KEMENTERIAN LINGKUNGAN HIDUP

REPUBLIK INDONESIA

Bekasi (ANTARA News) – Sekuntum bunga bangkai (Amorphophallus titanum Becc) ditemukan mekar di kebun warga jalan Bengkong RT III RW III Kelurahan Pedurenan, Kecamatan Mustika Jaya, Kota Bekasi.

Saman (34), warga setempat yang pertama kali menemukan bunga bangkai tersebut, Senin mengatakan, ia melihat bunga tersebut mencuat di tengah ilalang di kebun warga, saat memanjat sebatang pohon mangga.

"Ketika berada di atas pohon saya lihat ada yang menyeruak dari ilalang yang tumbuh tinggi seperti bunga. Ketika didekati ternyata memang bunga, namun waktu itu saya tidak tahu bahwa yang tumbuh itu bunga bangkai," ujarnya.

Bunga bangka juga disebut suweg raksasa atau batang krebuit (nama lokal untuk fase vegetatif).

Bunga berbentuk seperti lingga (sebenarnya adalah tongkol atau spadix) setinggi lebih 40 Cm yang dikelilingi oleh seludang bunga yang berukuran selebar mangkok besar berwarna merah terang itu terlihat masih sangat segar.

Saman menyatakan sebelumnya ada warga yang mengambil rumput di lokasi tersebut untuk dijadikan makanan kambing tapi saat itu ia belum melihat bunga itu.

"Semula saya tidak tahu bunga apa namanya. Bunganya berukuran besar dan berbau busuk, namun setelah penemuan itu disampaikan ke warga barulah mereka menyebut bunga tersebut adalah bunga bangkai," ujarnya.

Lokasi tumbuhnya bunga yang mudah dicapai menyebabkan temuan bunga itu menyebar dan mendorong banyak orang untuk melihat secara langsung.

Banyaknya warga yang berdatangan untuk melihat bunga itu, dimanfaatkan oleh sekelompok pemuda untuk menempatkan sebuah kotak amal sebagai sumbangan setelah melihat keindahan dan besarnya bunga itu.
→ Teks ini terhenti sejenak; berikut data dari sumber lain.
(** * gql-generator: the selection generator and the argument binder

    A shallow embedding of [src/index.js]: [getFieldArgsDict],
    [getArgsToVarsStr], [getVarsToTypesStr], [generateQuery] and the
    document assembly of [generateFile], followed by the properties of
    the specification that concern them.

    The schema object built by graphql-js is read-only during a run and is
    modelled as a value.  The three objects that one root-field traversal
    mutates in place ([argumentsDict], [duplicateArgCounts],
    [crossReferenceKeyList]) are all created once by the default
    parameters of the root call and shared by reference by every recursive
    call; they are modelled as one [State] threaded through the calls in
    evaluation order. *)

From Stdlib Require Import String Ascii List ZArith Lia Bool DecimalString.
Import ListNotations.
Open Scope string_scope.

(** ** Outcomes

    [generateQuery] is a plain recursive function: it either returns, or
    throws the [TypeError] of a property read on [undefined], or recurses
    without end.  The recursion is modelled with fuel. *)

Inductive outcome (A : Type) : Type :=
| Ok (a : A)
| TypeError
| OutOfFuel.

Arguments Ok {A} a.
Arguments TypeError {A}.
Arguments OutOfFuel {A}.

Definition bind {A B : Type} (c : outcome A) (k : A -> outcome B) : outcome B :=
  match c with
  | Ok a => k a
  | TypeError => TypeError
  | OutOfFuel => OutOfFuel
  end.

Notation "'let*' p ':=' c 'in' k" :=
  (bind c (fun p => k))
    (at level 10, p pattern, c at level 100, k at level 200).

(** ** Strings *)

(** The line feed of the template literals. *)
Definition LF : string := String (ascii_of_nat 10) EmptyString.

Definition string_of_nat (n : nat) : string :=
  NilEmpty.string_of_uint (Nat.to_uint n).

(** [s.repeat(n)] *)
Fixpoint repeat_str (s : string) (n : nat) : string :=
  match n with
  | O => ""
  | S n' => s ++ repeat_str s n'
  end.

Definition indent (curDepth : nat) : string := repeat_str "    " curDepth.

(** [arr.join(sep)] *)
Definition join (sep : string) (l : list string) : string := String.concat sep l.

(** A text given line by line. *)
Definition lines (l : list string) : string := join LF l.

(** [Boolean(s)] on a string *)
Definition truthy (s : string) : bool :=
  match s with
  | EmptyString => false
  | String _ _ => true
  end.
(** * Merci SDK: stream event parser, request assembler and agent loop

    A shallow embedding of [lib/merci.2.11.0.mjs] and [lib/merci.2.14.0.mjs]
    (the two SDK versions shipped side by side in the repository), and the
    properties of the specification settled against it.

    Conventions of the embedding.
    - A JavaScript string is a [string]: a sequence of code units below 256.
    - A JavaScript number that the code only compares, sorts or passes on is
      an integer [Z].
    - [JSON.parse], the transport ([fetch]) and the clock are the platform's:
      the development is parametric in them (Section variables).
    - Exceptions are explicit ([Throws]); event emission, the requests sent
      and the arrays the code allocates or mutates are threaded through a
      state monad ([M]) over a [World]. *)

From Stdlib Require Import ZArith Ascii String.
From stdpp Require Import base option strings list gmap sorting pretty.

Local Open Scope string_scope.
Local Open Scope Z_scope.
Local Open Scope list_scope.

(* ================================================================== *)
(** * JavaScript prelude                                               *)
(* ================================================================== *)

(** Values of type [any]: tool arguments and results, parameter values,
    quota payloads. *)
#[warnings="-register-all"]
Inductive JSValue :=
| JUndefined
| JNull
| JBool (b : bool)
| JNumber (n : Z)
| JString (s : string)
| JArray (items : list JSValue)
| JObject (props : list (string * JSValue)).

(** A property of a decoded record that may be absent or [null]. *)
Inductive Field (A : Type) :=
| undefined
| null
| given (a : A).
Arguments undefined {A}.
Arguments null {A}.
Arguments given {A} a.

(** [if (x)] on a string-valued property: absent, [null] and [''] are falsy. *)
Definition truthy (f : Field string) : bool :=
  match f with
  | given s => negb (String.eqb s "")
  | _ => false
  end.

(** [x ?? d] *)
Definition nullish_or {A} (f : Field A) (d : A) : A :=
  match f with
  | given a => a
  | _ => d
  end.

(** [String(x)], as string concatenation applies it to its right operand. *)
Definition ToString (f : Field string) : string :=
  match f with
  | undefined => "undefined"
  | null => "null"
  | given s => s
  end.

(** [String(x)] on a string-or-null slot ([ToolCall.id], [ToolCall.name]). *)
Definition ToString_nullable (o : option string) : string :=
  match o with
  | None => "null"
  | Some s => s
  end.

(** ** Exceptions *)

Inductive JSError :=
| SSEError (message : string)
| TypeError (message : string)
| SyntaxError (message : string)
| APIStatusError (message : string) (status : Z)
| APIError (message : string)
| Error (message : string).

Definition message (e : JSError) : string :=
  match e with
  | SSEError m | TypeError m | SyntaxError m | APIStatusError m _
  | APIError m | Error m => m
  end.

Inductive Throws (A : Type) :=
| Return (a : A)
| Throw (e : JSError).
Arguments Return {A} a.
Arguments Throw {A} e.

(** ** Strings *)

(** White space and line terminators of [String.prototype.trim], among the
    code units below 256: TAB, LF, VT, FF, CR, SP and NBSP. *)
Definition is_white_space (c : ascii) : bool :=
  let n := nat_of_ascii c in
  (Nat.eqb n 9 || Nat.eqb n 10 || Nat.eqb n 11 || Nat.eqb n 12
   || Nat.eqb n 13 || Nat.eqb n 32 || Nat.eqb n 160)%bool.

Fixpoint trimStart (s : string) : string :=
  match s with
  | String c r => if is_white_space c then trimStart r else s
  | EmptyString => EmptyString
  end.
(** ** POST /api/create-clip *)

(** The run of a request that passes validation, step by step: the name
    (line 218), the log line of line 223, the command line of line 226, the
    pipeline, the look at the output file. *)
Lemma create_clip_run
    (E : env) (now : Z) (req_body : list (jsstring * value)) (w : world) :
  let url := lookup_member (lit "url") req_body in
  let startTime := lookup_member (lit "startTime") req_body in
  let duration := lookup_member (lit "duration") req_body in
  let clipName := lookup_member (lit "clipName") req_body in
  falsy url = false -> is_undefined startTime = false -> falsy duration = false ->
  run (create_clip E now req_body) w =
  match safeName_of clipName with
  | Err e => (Err e, w)
  | Ok name =>
      let outputFile := outputFile_of name now in
      let c := ClipPipeline url startTime duration (DOWNLOADS_DIR, outputFile) in
      let failed d := (Ok tt, {| disk := d; calls := calls w ++ [Exec c];
                                 sent := sent w ++ [mkResponse 500 clip_failed] |}) in
      if ToString_ok startTime && ToString_ok duration then
        if ToString_ok url then
          match child_process E c (disk w) with
          | SpawnFailed _ => failed (disk w)
          | Exited (Some _) _ after => failed after
          | Exited None _ after =>
              match lookup_path after (DOWNLOADS_DIR, outputFile) with
              | Some n =>
                  match node_kind n with
                  | Broken => failed after
                  | _ => (Ok tt,
                          {| disk := after; calls := calls w ++ [Exec c];
                             sent := sent w ++
                                     [mkResponse 200
                                        (ClipBody (lit "/downloads/" ++ outputFile)
                                                  outputFile (node_size n))] |})
                  end
              | None => failed after
              end
          end
        else (Ok tt, {| disk := disk w; calls := calls w;
                        sent := sent w ++ [mkResponse 500 clip_failed] |})
      else (Err TypeError, w)
  end.
Proof.
  intros url startTime duration clipName Hurl Hst Hdur.
  unfold create_clip.
  fold url. fold startTime. fold duration. fold clipName.
  rewrite Hurl, Hdur, Hst. cbn [orb].
  rewrite run_bind.
  destruct (safeName_of clipName) as [name|e]; [|reflexivity].
  cbn [lift run]. cbv zeta. rewrite run_bind. unfold template at 1. cbn [forallb].
  rewrite andb_true_r.
  destruct (ToString_ok startTime && ToString_ok duration) eqn:Hlog;
    cbn [lift run]; [|reflexivity].
  rewrite run_try_catch, run_bind, exec_await_run.
  unfold template. cbn [forallb]. rewrite andb_true_r, Hlog, andb_true_r.
  destruct (ToString_ok url); [|reflexivity].
  destruct (child_process E _ (disk w)) as [e|[e|] out after]; try reflexivity.
  rewrite run_bind, existsSync_run. cbn [disk].
  destruct (lookup_path after (DOWNLOADS_DIR, outputFile_of name now)) as [n|] eqn:Hn;
    [|reflexivity].
  destruct (node_kind n) eqn:Hk; try reflexivity;
    rewrite run_bind, statSync_run; cbn [disk]; rewrite Hn, Hk; reflexivity.
Qed.

(** What a validated request leaves in the stream of responses: nothing,
    or one response with status 200 or 500. *)
Lemma create_clip_valid_sent
    (E : env) (now : Z) (req_body : list (jsstring * value)) (w : world) :
  let url := lookup_member (lit "url") req_body in
  let startTime := lookup_member (lit "startTime") req_body in
  let duration := lookup_member (lit "duration") req_body in
  falsy url = false -> is_undefined startTime = false -> falsy duration = false ->
  sent (snd (run (create_clip E now req_body) w)) = sent w \/
  exists status b,
    sent (snd (run (create_clip E now req_body) w)) = sent w ++ [mkResponse status b] /\
    (status = 200 \/ status = 500).
Proof.
  intros url startTime duration Hurl Hst Hdur.
  rewrite (create_clip_run E now req_body w Hurl Hst Hdur).
  fold url. fold startTime. fold duration. cbv zeta.
  destruct (safeName_of _) as [name|e]; [|left; reflexivity].
  destruct (ToString_ok startTime && ToString_ok duration); [|left; reflexivity].
  destruct (ToString_ok url); [|right; eexists _, _; split; [reflexivity|auto]].
  destruct (child_process E _ (disk w)) as [e|[e|] out after];
    try (right; eexists _, _; split; [reflexivity|auto]).
  destruct (lookup_path after _) as [n|];
    [destruct (node_kind n)|]; right; eexists _, _; split; try reflexivity; auto.
Qed.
Puluhan warga terlihat mengelilingi serta mengamati bunga bangkai yang kini dipasangi tali di sekeliling bunga agar tidak disentuh.

Amorphophallus titanum Becc., merupakan tumbuhan dari suku talas-talasan (Araceae) endemik dari Sumatra, Indonesia, yang dikenal sebagai tumbuhan dengan bunga (majemuk) terbesar di dunia, meskipun catatan menyebutkan bahwa kerabatnya yaitu A. gigas (juga endemik dari Sumatra) dapat menghasilkan bunga lebih tinggi.

Bunga bangkai sesuai namanya mengeluarkan bau seperti bangkai, yang berguna untuk mengundang kumbang dan lalat penyerbuk bagi bunganya.

Bunga mekar untuk waktu sekitar seminggu, kemudian layu. Apabila pembuahan terjadi, akan terbentuk buah-buah berwarna merah dengan biji pada bagian bekas pangkal bunga. Biji-biji ini dapat ditanam. Setelah bunga masak, seluruh bagian generatif layu.

Pada saat itu umbi mengempis dan dorman. Apabila mendapat cukup air, akan tumbuh tunas daun dan dimulailah fase vegetatif kembali.

Bunga bangkai yang selama ini dikenal berasal dari Indonesia, tepatnya Bengkulu, Sumatra, saat ini dijadikan salah satu ikon wisata negeri tetangga, Malaysia seperti dimuat di website imagegallery.tourism.gov.my.